February 17, 2017
By Clare Kandola
Back at the end of 2016, we held the first of a two-part workshop looking at the future of work. To be honest, it was intended as single event, but such was the interest in the topic - and the scale and quality of output from the session - that we were compelled to build on the great work with a follow up session.
The earlier session (covered in the What Does the Future of Work Hold for Us All? blog from 12 December) established the five key tenets to form the foundations of our recommendations for working in the Sharing Economy:
1. Information, classification and clarification on what it means to work in the Sharing Economy
2. Principles and ethics underpinning working in the Sharing Economy
3. Incentives to attract and empower workers to join the Sharing Economy
4. Support and security to protect those whose work drives the Sharing Economy
5. Inclusion and engagement for all in the Sharing Economy, focused on:
Returning to the subject fresh and revitalised in January 2017, our second workshop contained another diverse representation from the sector. We continued to explore the themes of the five key tenets, but now with the focus on what these tenets represent, how they apply to workers, and the future for both people and society. The result was a wide ranging discourse covering all the questions, concerns and opportunities our working groups (pun intended!) want addressing. We've noted them all and will be exploring the issues in detail over the coming months as part of our coverage of the Future of Work. You can now find updates and information on our dedicated Future of Work page and join the conversation.
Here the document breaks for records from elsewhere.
(** C9: after a sequence of calls that starts with [Init], the device
    type stored for [d] is the one given to the most recent
    [PostTemperature] for [d] that returned [nil]; one more such call
    stores its own device type, whatever type was stored; and the error
    a call returns does not depend on the store, so no check against
    the stored type exists. *)
Theorem device_type_last_write_wins x s h d :
  Trace (Init x) s h ->
  DeviceType <$> (Data s !! d) = last_type d h
  /\ (forall ty t v, snd (PostTemperature s d ty t v) = None ->
        DeviceType <$> (Data (fst (PostTemperature s d ty t v)) !! d) = Some ty)
  /\ (forall s' ty t v,
        snd (PostTemperature s d ty t v) = snd (PostTemperature s' d ty t v)).
Proof.
  intros Htr. pose proof (Trace_entry x s h d Htr) as Hentry.
  unfold entry_agrees in Hentry. split; [|split].
  - destruct (Data s !! d) as [data|]; simpl.
    + now destruct Hentry as (_ & -> & _).
    + clear Htr. induction h as [|ev h IH]; [reflexivity|].
      simpl in *. destruct ev as [id ty t v [e|]|id a b res]; auto.
      destruct (String.eqb id d); [now destruct (samples_of d h)|auto].
  - intros ty t v Hok. now rewrite (PostTemperature_entry s d ty t v Hok).
  - intros s' ty t v. unfold PostTemperature.
    destruct (String.eqb d ""); [reflexivity|].
    destruct (String.eqb ty ""); reflexivity.
Qed.

End StoreInvariants.
(** The loop over the rows appends, per row and in file order, the three
    integers of the row to the three lists. *)
Lemma read_rows_inv (p : pass) (rows : list (gmap string cell))
    (l1 l2 l3 l1' l2' l3' : list Z) :
  for_each rows (read_row p) (l1, l2, l3) = Ok (l1', l2', l3') →
  ∃ xs ys zs,
    l1' = l1 ++ xs ∧ l2' = l2 ++ ys ∧ l3' = l3 ++ zs
    ∧ length xs = length rows ∧ length ys = length rows
    ∧ length zs = length rows
    ∧ ∀ i row, rows !! i = Some row →
        ∃ x y z,
          xs !! i = Some x ∧ ys !! i = Some y ∧ zs !! i = Some z
          ∧ row !! (columns p).1.1 = Some (IntText x)
          ∧ row !! (columns p).1.2 = Some (IntText y)
          ∧ row !! (columns p).2 = Some (IntText z).
Proof.
  revert l1 l2 l3. induction rows as [|row rows IH]; intros l1 l2 l3 H.
  - injection H as <- <- <-. exists [], [], [].
    rewrite !app_nil_r. repeat split. intros i row Hi. by destruct i.
  - cbn [for_each] in H.
    destruct (read_row p (l1, l2, l3) row) as [[[m1 m2] m3]|e] eqn:E;
      [|discriminate H].
    cbn [mbind result_bind] in H.
    destruct (read_row_inv _ _ _ _ _ _ _ _ E)
      as (x & y & z & -> & -> & -> & Hx & Hy & Hz).
    destruct (IH _ _ _ H)
      as (xs & ys & zs & -> & -> & -> & Lx & Ly & Lz & Hrows).
    exists (x :: xs), (y :: ys), (z :: zs).
    rewrite <- !app_assoc. cbn [app length]. rewrite Lx, Ly, Lz.
    repeat split. intros i r Hi. destruct i as [|i].
    + injection Hi as <-. by exists x, y, z.
    + by apply Hrows.
Qed.
(** ** What every run preserves *)
Section invariants.
Implicit Types (st : State) (id p code : string) (room : Room).

Lemma room_wf_new id : room_wf (mkRoom id [id] {[ id := white ]}).
Proof.
  split; [by left|]. intros p. cbn [players roles].
  rewrite list_elem_of_singleton, lookup_singleton_is_Some.
  split; by intros ->.
Qed.

Lemma room_wf_join room id :
  room_wf room -> length (players room) < 2 ->
  room_wf (mkRoom (hostId room) (players room ++ [id]) (<[id := black]> (roles room))).
Proof.
  intros [Hlen Hkeys] Hlt. split; cbn [players roles].
  - right. rewrite length_app. simpl. lia.
  - intros p. rewrite elem_of_app, list_elem_of_singleton, lookup_insert_is_Some'.
    rewrite Hkeys. split; intros [?|?]; auto.
Qed.

Lemma room_wf_swap room a b :
  room_wf room -> players room = [a; b] ->
  room_wf (mkRoom (hostId room) (players room)
             (<[b := swapped (<[a := swapped (roles room !! a)]> (roles room) !! b)]>
                (<[a := swapped (roles room !! a)]> (roles room)))).
Proof.
  intros [Hlen Hkeys] Hp. split; cbn [players roles]; [done|].
  intros p. rewrite !lookup_insert_is_Some', <- Hkeys, Hp.
  rewrite !elem_of_cons. split; [by auto|].
  intros [->|[->|?]]; auto.
Qed.

Lemma room_wf_leave room id p0 ps :
  room_wf room -> id ∈ players room ->
  filter (fun p => p ≠ id) (players room) = p0 :: ps ->
  ps = [] /\
  forall host, room_wf (mkRoom host [p0] (delete id (roles room))).
Proof.
  intros [Hlen Hkeys] Hin Hf.
  assert (Hlt : length (filter (fun p => p ≠ id) (players room)) < length (players room)).
  { apply (length_filter_lt _ _ id); [done|]. by intros H. }
  rewrite Hf in Hlt. simpl in Hlt.
  assert (ps = []) as -> by (destruct ps; [done|simpl in Hlt; lia]).
  split; [done|]. intros host. split; cbn [players roles]; [by left|].
  intros p. rewrite lookup_delete_is_Some, <- Hkeys.
  rewrite <- Hf, list_elem_of_filter. split; intros [? ?]; split; auto.
Qed.

Lemma invariant_init : invariant init.
Proof.
  split; [|split]; simpl.
  - intros ? ? [=].
  - intros ? ? ? [=].
  - intros ? ? ?%elem_of_nil. done.
Qed.

Lemma invariant_connect st id :
  invariant st -> id ∉ sockets st -> is_player id (rooms st) = false ->
  invariant (mkState (rooms st) (id :: sockets st) (joined st)).
Proof.
  intros (Hwf & Hs1 & Hs2) Hid Hpl. split; [|split]; cbn [rooms sockets joined].
  - done.
  - intros code room p Hget Hp [->|Hin]%elem_of_cons.
    + by destruct (is_player_false _ _ _ _ Hpl Hget).
    + by eapply Hs1.
  - intros p code Hj. destruct (Hs2 _ _ Hj) as [? ?]. split; [by right|done].
Qed.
But how could we reword all this into a clear, cohesive and workable manifesto that reflects the value of our social currency whilst representing our new systems of working?
We (as workers, entrepreneurs, academics, parents and architects of change) considered and agreed how to best reflect our vision of the future of work and the issues we believe need to be considered by business, legislators, the media and workers themselves.
Our Manifesto for the Future of Work:
1. Ensure clear identification and classification of the agents of work; platforms, access points and participants within the Sharing Economy. Ensuring that platforms and business act as facilitators for worker participation, not as employers. Workers want trust and integrity from the platforms they engage with, ensuring flexible access for those who wish to utilize and purchase their services.
2. Provide clarity on the shared values that represent principles and ethics of working in the Sharing Economy. Building an economy based on trust and that offers efficiency of resource, commonality of goals, a community of participants, and ensures sustainability for the future.
3. Create stability through incentives. Ensuring that workers are offered the necessary tools to support new ways of flexible working, collectivisation of resources (new style co-operatives), and upstreaming change to refocus services towards workers' need rather than supplier convenience (i.e. annualising bills to allow flexible payment schedules).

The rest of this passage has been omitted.